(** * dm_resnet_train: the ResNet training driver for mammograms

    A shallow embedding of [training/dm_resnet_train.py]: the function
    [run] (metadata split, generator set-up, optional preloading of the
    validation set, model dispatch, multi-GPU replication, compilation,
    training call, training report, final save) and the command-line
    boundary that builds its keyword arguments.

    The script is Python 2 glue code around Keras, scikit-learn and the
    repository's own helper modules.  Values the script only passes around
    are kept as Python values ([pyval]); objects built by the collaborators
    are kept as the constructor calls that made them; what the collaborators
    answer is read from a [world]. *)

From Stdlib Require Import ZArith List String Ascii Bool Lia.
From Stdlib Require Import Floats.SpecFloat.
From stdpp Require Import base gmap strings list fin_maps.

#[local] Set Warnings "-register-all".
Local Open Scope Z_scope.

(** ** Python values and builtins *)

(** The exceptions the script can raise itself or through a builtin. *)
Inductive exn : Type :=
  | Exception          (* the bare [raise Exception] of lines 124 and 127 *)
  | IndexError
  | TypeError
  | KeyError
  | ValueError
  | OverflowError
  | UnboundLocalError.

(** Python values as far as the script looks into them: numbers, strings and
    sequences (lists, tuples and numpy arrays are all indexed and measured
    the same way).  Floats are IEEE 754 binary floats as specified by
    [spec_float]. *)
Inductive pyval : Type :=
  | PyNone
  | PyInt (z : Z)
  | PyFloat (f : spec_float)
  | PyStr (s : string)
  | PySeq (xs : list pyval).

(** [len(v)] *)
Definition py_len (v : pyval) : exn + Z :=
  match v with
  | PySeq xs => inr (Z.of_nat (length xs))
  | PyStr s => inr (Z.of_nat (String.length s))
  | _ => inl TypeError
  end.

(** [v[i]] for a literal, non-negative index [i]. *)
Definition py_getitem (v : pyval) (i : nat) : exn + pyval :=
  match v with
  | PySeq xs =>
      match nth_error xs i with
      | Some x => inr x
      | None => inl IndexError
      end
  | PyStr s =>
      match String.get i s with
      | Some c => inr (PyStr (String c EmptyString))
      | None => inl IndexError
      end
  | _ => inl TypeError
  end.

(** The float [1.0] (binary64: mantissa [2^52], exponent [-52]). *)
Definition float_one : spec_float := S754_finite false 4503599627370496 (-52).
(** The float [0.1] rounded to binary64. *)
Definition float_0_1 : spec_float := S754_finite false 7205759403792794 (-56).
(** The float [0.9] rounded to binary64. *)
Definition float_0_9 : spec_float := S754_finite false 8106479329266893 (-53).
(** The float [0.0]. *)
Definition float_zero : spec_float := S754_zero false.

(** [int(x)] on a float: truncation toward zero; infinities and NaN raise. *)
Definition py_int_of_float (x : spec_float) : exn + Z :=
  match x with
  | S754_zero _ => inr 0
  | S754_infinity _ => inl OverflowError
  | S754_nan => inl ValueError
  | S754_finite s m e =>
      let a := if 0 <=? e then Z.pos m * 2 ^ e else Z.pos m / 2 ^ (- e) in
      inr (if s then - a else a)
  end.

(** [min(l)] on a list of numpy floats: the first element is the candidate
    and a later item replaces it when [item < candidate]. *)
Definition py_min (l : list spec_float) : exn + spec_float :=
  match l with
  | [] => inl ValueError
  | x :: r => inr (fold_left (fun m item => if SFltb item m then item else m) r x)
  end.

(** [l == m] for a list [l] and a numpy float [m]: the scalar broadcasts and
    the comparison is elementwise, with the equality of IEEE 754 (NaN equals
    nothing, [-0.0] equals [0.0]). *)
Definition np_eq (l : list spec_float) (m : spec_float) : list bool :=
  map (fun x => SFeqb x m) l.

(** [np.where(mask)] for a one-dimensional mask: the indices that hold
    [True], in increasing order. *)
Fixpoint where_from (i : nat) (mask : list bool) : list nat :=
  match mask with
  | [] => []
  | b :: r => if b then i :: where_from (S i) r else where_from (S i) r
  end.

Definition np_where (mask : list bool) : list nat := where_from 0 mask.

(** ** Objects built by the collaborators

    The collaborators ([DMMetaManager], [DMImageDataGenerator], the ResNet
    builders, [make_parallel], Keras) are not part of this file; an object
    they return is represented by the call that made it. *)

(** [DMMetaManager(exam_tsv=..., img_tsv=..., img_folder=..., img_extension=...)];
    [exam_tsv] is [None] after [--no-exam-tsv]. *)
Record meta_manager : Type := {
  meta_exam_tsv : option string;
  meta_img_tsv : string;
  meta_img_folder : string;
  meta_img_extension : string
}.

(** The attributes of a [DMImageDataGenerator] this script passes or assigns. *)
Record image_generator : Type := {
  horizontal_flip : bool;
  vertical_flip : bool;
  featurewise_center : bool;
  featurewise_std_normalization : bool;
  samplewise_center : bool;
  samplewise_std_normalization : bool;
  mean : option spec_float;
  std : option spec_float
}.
--*--
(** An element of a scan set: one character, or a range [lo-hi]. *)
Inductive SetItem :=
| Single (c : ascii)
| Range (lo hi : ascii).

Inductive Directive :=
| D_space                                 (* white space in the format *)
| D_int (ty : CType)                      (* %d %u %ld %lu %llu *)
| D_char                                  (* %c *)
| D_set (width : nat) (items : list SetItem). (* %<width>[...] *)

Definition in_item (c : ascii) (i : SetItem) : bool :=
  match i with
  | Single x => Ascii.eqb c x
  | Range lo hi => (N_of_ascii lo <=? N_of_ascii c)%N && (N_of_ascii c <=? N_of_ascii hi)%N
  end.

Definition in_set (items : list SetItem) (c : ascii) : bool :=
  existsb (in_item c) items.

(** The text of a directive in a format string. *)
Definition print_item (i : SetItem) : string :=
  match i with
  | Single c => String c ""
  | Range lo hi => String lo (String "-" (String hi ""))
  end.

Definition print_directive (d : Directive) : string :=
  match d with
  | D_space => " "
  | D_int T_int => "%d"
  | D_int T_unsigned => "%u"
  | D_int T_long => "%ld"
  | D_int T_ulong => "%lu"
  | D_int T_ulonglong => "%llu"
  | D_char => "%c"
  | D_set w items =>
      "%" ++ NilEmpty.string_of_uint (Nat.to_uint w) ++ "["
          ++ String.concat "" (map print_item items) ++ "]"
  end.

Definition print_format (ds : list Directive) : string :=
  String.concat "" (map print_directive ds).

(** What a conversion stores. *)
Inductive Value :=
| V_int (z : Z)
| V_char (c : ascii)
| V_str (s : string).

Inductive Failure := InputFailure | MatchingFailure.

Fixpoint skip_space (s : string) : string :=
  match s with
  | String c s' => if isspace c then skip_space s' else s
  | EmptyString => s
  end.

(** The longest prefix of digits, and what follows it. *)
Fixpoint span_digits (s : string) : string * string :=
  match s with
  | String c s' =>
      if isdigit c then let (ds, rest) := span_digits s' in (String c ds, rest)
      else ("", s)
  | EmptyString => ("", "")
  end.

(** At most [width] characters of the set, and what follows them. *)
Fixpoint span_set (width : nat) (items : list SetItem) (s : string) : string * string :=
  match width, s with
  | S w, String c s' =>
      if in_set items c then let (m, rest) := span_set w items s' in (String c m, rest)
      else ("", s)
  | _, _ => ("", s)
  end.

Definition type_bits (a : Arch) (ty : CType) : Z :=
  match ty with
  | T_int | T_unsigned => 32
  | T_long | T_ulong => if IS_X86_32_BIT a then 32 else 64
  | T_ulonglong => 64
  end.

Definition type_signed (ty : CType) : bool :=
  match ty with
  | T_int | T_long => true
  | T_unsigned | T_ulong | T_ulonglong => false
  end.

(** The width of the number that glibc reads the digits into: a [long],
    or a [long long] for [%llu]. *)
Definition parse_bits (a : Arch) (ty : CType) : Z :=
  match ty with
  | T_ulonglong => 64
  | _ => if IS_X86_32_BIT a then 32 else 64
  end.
--*--
Work to be completed >> Your answer should be the lines above from the one containing "PyStr (s : string)" through the one containing "(** [v[i]] for", copied exactly and with both ends kept.

Solved exercise >>
  | PyStr (s : string)
  | PySeq (xs : list pyval).

(** [len(v)] *)
Definition py_len (v : pyval) : exn + Z :=
  match v with
  | PySeq xs => inr (Z.of_nat (length xs))
  | PyStr s => inr (Z.of_nat (String.length s))
  | _ => inl TypeError
  end.

(** [v[i]] for a literal, non-negative index [i]. *)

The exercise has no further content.